Welcome to Spotichart’s documentation!

Contents:

spotichart package

Subpackages

spotichart.language package

Submodules
spotichart.language.main module

language detector main module

spotichart.language.main.detect_language(text)

Detect the language of a given text

Parameters:text (str) – The text to identify the language
Returns:Language code identified
Return type:str
Module contents

language detector package.

spotichart.lyrics package

Submodules
spotichart.lyrics.lyrics_scraper module

spotichart.lyrics.lyrics_scraper module.

spotichart.lyrics.lyrics_scraper.scrap_lyrics(lyrics_url, headers=False, ad_libs=False)

Download the lyrics from a resorce located on Genius, by web scraping.

Parameters:
  • lyrics_url (str) – Link to the Genius lyrics
  • headers (bool, optional) – Whether keep section headers or not. Section headers explained on: https://genius.com/9250687, defaults to False
  • ad_libs (bool, optional) – Keep the ad-libs sound effects (surrounded by parenthesis).
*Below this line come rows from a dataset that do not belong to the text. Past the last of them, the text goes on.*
(* ===== verification/Utf8.v ===== *)
(** * UTF-8 text: lemmas

    The structure of valid UTF-8 as a sequence of characters, and where it may be cut: what the
    components that slice strings or concatenate them rely on. *)

From S2P Require Import Prelude.
From S2P Require Import Str.

(** ** Characters and boundaries *)

(** A character: its first byte does not continue one, the others do. *)
Record utf8_char (ch : bytes) : Prop := {
  ch_shape : exists a tl, ch = a :: tl /\ is_cont a = false /\ Forall (fun c => is_cont c = true) tl /\ length tl <= 3;
  ch_valid : forall t, utf8_valid (ch ++ t) = utf8_valid t
}.

Lemma first_byte a s : utf8_valid (a :: s) = true -> is_cont a = false.
Proof. destruct a; try done; cbn; by repeat (destruct s as [|? s]; cbn; try done). Qed.

Lemma first_char s : utf8_valid s = true -> s <> [] -> exists ch rest, s = ch ++ rest /\ utf8_char ch /\ utf8_valid rest = true.
Proof.
  destruct s as [|a s1]; [done|]. intros Hv _. pose proof (first_byte a s1 Hv) as Ha. cbn [utf8_valid] in Hv.
  assert (Hc : forall x c, match x with xe0 => in_range xa0 xbf c | xed => in_range x80 x9f c | _ => is_cont c end = true -> is_cont c = true).
  { intros x c. destruct x; first [done | by destruct c]. }
  assert (Hc4 : forall x c, match x with xf0 => in_range x90 xbf c | xf4 => in_range x80 x8f c | _ => is_cont c end = true -> is_cont c = true).
  { intros x c. destruct x; first [done | by destruct c]. }
  destruct (is_ascii a) eqn:E1.
  { exists [a], s1. split; [done|]. split; [|done]. split; [by exists a, []; split_and!; simpl; try lia|]. intros t. cbn. by rewrite E1. }
  destruct s1 as [|c s2]; [done|]. destruct (in_range xc2 xdf a) eqn:E2.
  { apply andb_true_iff in Hv as [Hc1 Hv]. exists [a; c], s2. split; [done|]. split; [|done].
    split; [exists a, [c]; split_and!; simpl; [done|done|by repeat constructor|lia]|]. intros t. cbn. by rewrite E1, E2, Hc1. }
  destruct s2 as [|d s3]; [done|]. destruct (in_range xe0 xef a) eqn:E3.
  { apply andb_true_iff in Hv as [[Hc1 Hd]%andb_true_iff Hv]. exists [a; c; d], s3. split; [done|]. split; [|done].
    split; [exists a, [c; d]; split_and!; simpl; [done|done|by repeat constructor; eauto|lia]|].
    intros t. cbn [app utf8_valid]. by rewrite E1, E2, E3, Hc1, Hd. }
  destruct s3 as [|e s4]; [done|]. apply andb_true_iff in Hv as [[[[H4 Hc1]%andb_true_iff Hd]%andb_true_iff He]%andb_true_iff Hv].
  exists [a; c; d; e], s4. split; [done|]. split; [|done].
  split; [exists a, [c; d; e]; split_and!; simpl; [done|done|by repeat constructor; eauto|lia]|].
  intros t. cbn [app utf8_valid]. by rewrite E1, E2, E3, H4, Hc1, Hd, He.
Qed.

Lemma utf8_ind (P : bytes -> Prop) :
  P [] -> (forall ch rest, utf8_char ch -> utf8_valid rest = true -> P rest -> P (ch ++ rest)) ->
  forall s, utf8_valid s = true -> P s.
Proof.
  intros H0 Hs s. remember (length s) as n eqn:En. revert s En. induction n as [n IH] using lt_wf_ind. intros s -> Hv.
  destruct (decide (s = [])) as [->|Hne]; [done|]. destruct (first_char s Hv Hne) as (ch & rest & -> & Hch & Hr).
  apply Hs; [done|done|]. destruct (ch_shape _ Hch) as (a & tl & -> & _). apply (IH (length rest)); simpl; rewrite ?length_app; try done. lia.
Qed.

Lemma char_length ch : utf8_char ch -> 1 <= length ch <= 4.
Proof. intros [(a & tl & -> & _ & _ & Hl) _]. simpl. lia. Qed.

(** A boundary that is not in the first character is one of the rest. *)
Lemma boundary_after ch rest i :
  utf8_char ch -> is_char_boundary (ch ++ rest) i = true -> i <> 0 ->
  length ch <= i /\ is_char_boundary rest (i - length ch) = true.
Proof.
  intros Hch Hb Hi. unfold is_char_boundary in *. rewrite length_app in Hb.
  destruct (decide (i < length ch)) as [Hlt|Hge].
  - exfalso. rewrite lookup_app_l in Hb by done. destruct (ch_shape _ Hch) as (a & tl & -> & _ & Htl & _).
    destruct i as [|i]; [done|]. simpl in Hb. destruct (lookup_lt_is_Some_2 tl i) as [c Hc]; [simpl in Hlt; lia|]. rewrite Hc in Hb.
    rewrite Forall_lookup in Htl. rewrite (Htl _ _ Hc) in Hb. rewrite !orb_true_iff, !bool_decide_eq_true in Hb.
    destruct_or! Hb; simpl in *; done || lia.
  - split; [lia|]. rewrite lookup_app_r in Hb by lia. rewrite !orb_true_iff, !bool_decide_eq_true in *.
    destruct_or! Hb; [lia|left; right; lia|by right].
Qed.

(** Text is cut into text at a boundary. *)
Lemma utf8_cut s : utf8_valid s = true -> forall i, is_char_boundary s i = true ->
  utf8_valid (take i s) = true /\ utf8_valid (drop i s) = true.
Proof.
  revert s. refine (utf8_ind _ _ _).
  - intros i _. by rewrite take_nil, drop_nil.
  - intros ch rest Hch Hr IH i Hb. destruct (decide (i = 0)) as [->|Hi]; [rewrite drop_0; split; [done|by rewrite (ch_valid _ Hch)]|].
    destruct (boundary_after ch rest i Hch Hb Hi) as [Hge Hb']. destruct (IH _ Hb') as [H1 H2].
    rewrite take_app_ge, drop_app_ge by lia. by rewrite (ch_valid _ Hch).
Qed.

(** A boundary is never far before a position. *)
Lemma boundary_near s : utf8_valid s = true -> forall k, k < length s -> exists j c, j <= k < j + 4 /\ s !! j = Some c /\ is_cont c = false.
Proof.
  revert s. refine (utf8_ind _ _ _).
  - simpl. lia.
  - intros ch rest Hch Hr IH k Hk. pose proof (char_length ch Hch) as Hl. destruct (decide (k < length ch)) as [Hlt|Hge].
    + destruct (ch_shape _ Hch) as (a & tl & -> & Ha & _). exists 0, a. split; [lia|]. done.
    + rewrite length_app in Hk. destruct (IH (k - length ch)) as (j & c & Hj & Hc & Hn); [lia|].
      exists (length ch + j), c. split; [lia|]. split; [|done]. rewrite lookup_app_r by lia. by rewrite Nat.add_comm, Nat.add_sub.
Qed.

(** ** ASCII and concatenation *)

Lemma ascii_utf8 s : forallb is_ascii s = true -> utf8_valid s = true.
Proof. induction s as [|c s IH]; [done|]. cbn [forallb utf8_valid]. intros [Hc Hs]%andb_true_iff. rewrite Hc. by apply IH. Qed.

Lemma utf8_ascii_app s t : forallb is_ascii s = true -> utf8_valid (s ++ t) = utf8_valid t.
Proof. induction s as [|c s IH]; [done|]. cbn [forallb utf8_valid app]. intros [Hc Hs]%andb_true_iff. rewrite Hc. by apply IH. Qed.

(** Text is text on both sides of an ASCII byte. *)
Lemma utf8_around s c t : is_ascii c = true -> utf8_valid (s ++ c :: t) = true -> utf8_valid s = true /\ utf8_valid t = true.
Proof.
  intros Hc Hv. destruct (utf8_cut _ Hv (length s)) as [H1 H2].
  - unfold is_char_boundary. rewrite lookup_app_r, Nat.sub_diag by lia. simpl.
    replace (is_cont c) with false by (revert Hc; by destruct c). by rewrite orb_true_r.
  - rewrite take_app_length in H1. rewrite drop_app_length in H2. simpl in H2. by rewrite Hc in H2.
Qed.

(** Text after text is text. *)
Lemma utf8_app s : utf8_valid s = true -> forall t, utf8_valid (s ++ t) = utf8_valid t.
Proof.
  revert s. refine (utf8_ind _ _ _); [done|]. intros ch rest Hch _ IH t. by rewrite <- app_assoc, (ch_valid ch Hch), IH.
Qed.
Explained on https://genius.com/9257397, defaults to False
Returns:

Lyrics found

Return type:

str

spotichart.lyrics.main module

spotichart.lyrics.track_features entry module.

spotichart.lyrics.main.get_lyrics(access_token, track_id, track_name, artist)

Get the Lyrics for an individual track

Parameters:
  • access_token (str) – Genius API Access Token
  • track_id (str) – Spotify Track Id, to identify different tracks
  • track_name (str) – Track Name to search
  • artist (str) – Track’s Artist or Performer
Returns:

Dictionary with the song Lyrics, Genius ID an Language identified

Return type:

dict

spotichart.lyrics.main.get_lyrics_from_chart(access_token, chart, sleep=1)

Get track lyrics from a DataFrame with ‘Track Id’, ‘Track Name’ and ‘Artist’ columns

Parameters:
  • access_token (str) – Genius API Access Token
  • chart (pandas.DataFrame) – Pandas DataFrame to know Artist and Track Name
  • sleep (int, optional) – Sleep timer to rest the scraper, defaults to 1
Returns:

Dataframe with Lyrics and Language identified

Return type:

pandas.DataFrame

spotichart.lyrics.track_features module

spotichart.lyrics.track_features module.

spotichart.lyrics.track_features.request_song_info(access_token, track_name, artist)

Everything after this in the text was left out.